2026-04-08 06:11 Kyrie Dichosa 1 Minute Lesezeit
Der Halifax-Hauspreisindex zeigte, dass die Hauspreise im Vereinigten Königreich im März 2026 im Vergleich zum Vorjahr um 0,8 % gestiegen sind, was unter den erwarteten 1,5 % liegt und im Vergleich zu einem revidierten Anstieg von 1,2 % im Februar einen Rückgang darstellt, der das schwächste jährliche Wachstum seit drei Monaten markiert. Das durchschnittliche Haus im Vereinigten Königreich kostete 299.677 £. Auf monatlicher Basis fielen die Preise um 0,5 %, was den Erwartungen eines Anstiegs von 0,1 % widersprach und den ersten Rückgang seit drei Monaten darstellt. Amanda Bryden, Leiterin der Hypotheken bei Halifax, sagte, dass die Verlangsamung die geopolitische Unsicherheit im Nahen Osten widerspiegelt. Steigende Energiepreise haben die Inflationserwartungen angeheizt, was die Hypothekenzinsen in die Höhe getrieben und das Vertrauen geschwächt hat, dass die Zinssätze in diesem Jahr gesenkt werden, was den Marktmomentum zu Jahresbeginn gedämpft hat.
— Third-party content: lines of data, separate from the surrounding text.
Lemma mini_xlate va : xlate (pages mini_state) mini_base va = if decide (pdx va = 0%nat ∧ ptx va = 0%nat) then V2P (mini_base + 8192) + 7 else 0.
Proof.
  unfold xlate. rewrite mini_tab. destruct (decide (pdx va = 0%nat)) as [E|E]; [|by rewrite decide_False by naive_solver].
  rewrite mini_page, decide_False, decide_True by (done || unfold mini_base; lia). rewrite mini_word.
  destruct (decide (ptx va = 0%nat)); [by rewrite decide_True by done|by rewrite decide_False by naive_solver].
Qed.

Lemma mini_space : uspace (KI := mini_image) mini_state [] mini_base.
Proof.
  assert (∀ v, allocatable (KI := mini_image) v → v = mini_base ∨ v = mini_base + 4096 ∨ v = mini_base + 8192) as Hall.
  { intros v (H1 & H2 & H3). simpl in H2. unfold mini_base, KERNBASE, PHYSTOP, PGSIZE in *. Z.div_mod_to_equations. lia. }
  assert (∀ o, o = 0 ∨ o = 4096 ∨ o = 8192 → allocatable (KI := mini_image) (mini_base + o)) as Hal.
  { intros o Ho. unfold allocatable. simpl. unfold mini_base, KERNBASE, PHYSTOP, PGSIZE. split_and!; [|lia|lia]. destruct Ho as [->|[-> | ->]]; done. }
  pose proof zero_page_ok as [Hz Hzb].
  split.
  - split; [done|constructor|constructor| |intros v Hv|done].
    + intros v pg. rewrite mini_page. repeat case_decide; try done; intros [= <-]; try done.
      all: split; [rewrite length_set_word; rewrite Hz; lia|by apply Forall_set_word].
    + rewrite mini_page. destruct (Hall v Hv) as [->|[-> | ->]]; repeat case_decide; eauto; unfold mini_base in *; lia.
  - split.
    + split; [|apply not_elem_of_nil]. replace mini_base with (mini_base + 0) by lia. apply Hal. lia.
    + intros i t _. rewrite mini_tab. case_decide; [|done]. intros [= <-]. split_and!; [apply Hal; lia|apply not_elem_of_nil|unfold mini_base; lia].
    + intros i j t _ _. rewrite !mini_tab. destruct (decide (i = 0%nat)), (decide (j = 0%nat)); [by subst|done..].
  - assert (∀ va, present (pages mini_state) mini_base va → pdx va = 0%nat ∧ ptx va = 0%nat ∧ frame (pages mini_state) mini_base va = mini_base + 8192) as Hp.
    { intros va. unfold present, frame. rewrite mini_xlate. case_decide as E; [|done]. intros _. destruct E. split_and!; [done|done|by vm_compute]. }
    split.
    + intros va _ (_ & _ & ->)%Hp. split_and!; [apply Hal; lia|apply not_elem_of_nil|]. intros [E|(i & _ & E)]; [unfold mini_base in E; lia|].
      rewrite mini_tab in E. case_decide; [|done]. injection E. unfold mini_base. lia.
    + intros va va' Hva Hva' (H1 & H2 & _)%Hp (H3 & H4 & _)%Hp _. apply same_page; [unfold KERNBASE in *; lia..|]. split; congruence.
Qed.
In regionaler Hinsicht blieben die südlichen Märkte zurück, wobei der Südosten um 1,9 % fiel und London um 1,2 %. Wales verzeichnete ein moderates Wachstum (+1,6 %), gefolgt von Nordwestengland (+3,1 %) und Schottland (+4,4 %), während der Nordosten (+5 %) und Nordirland (+8,7 %) die stärksten Zuwächse verzeichneten.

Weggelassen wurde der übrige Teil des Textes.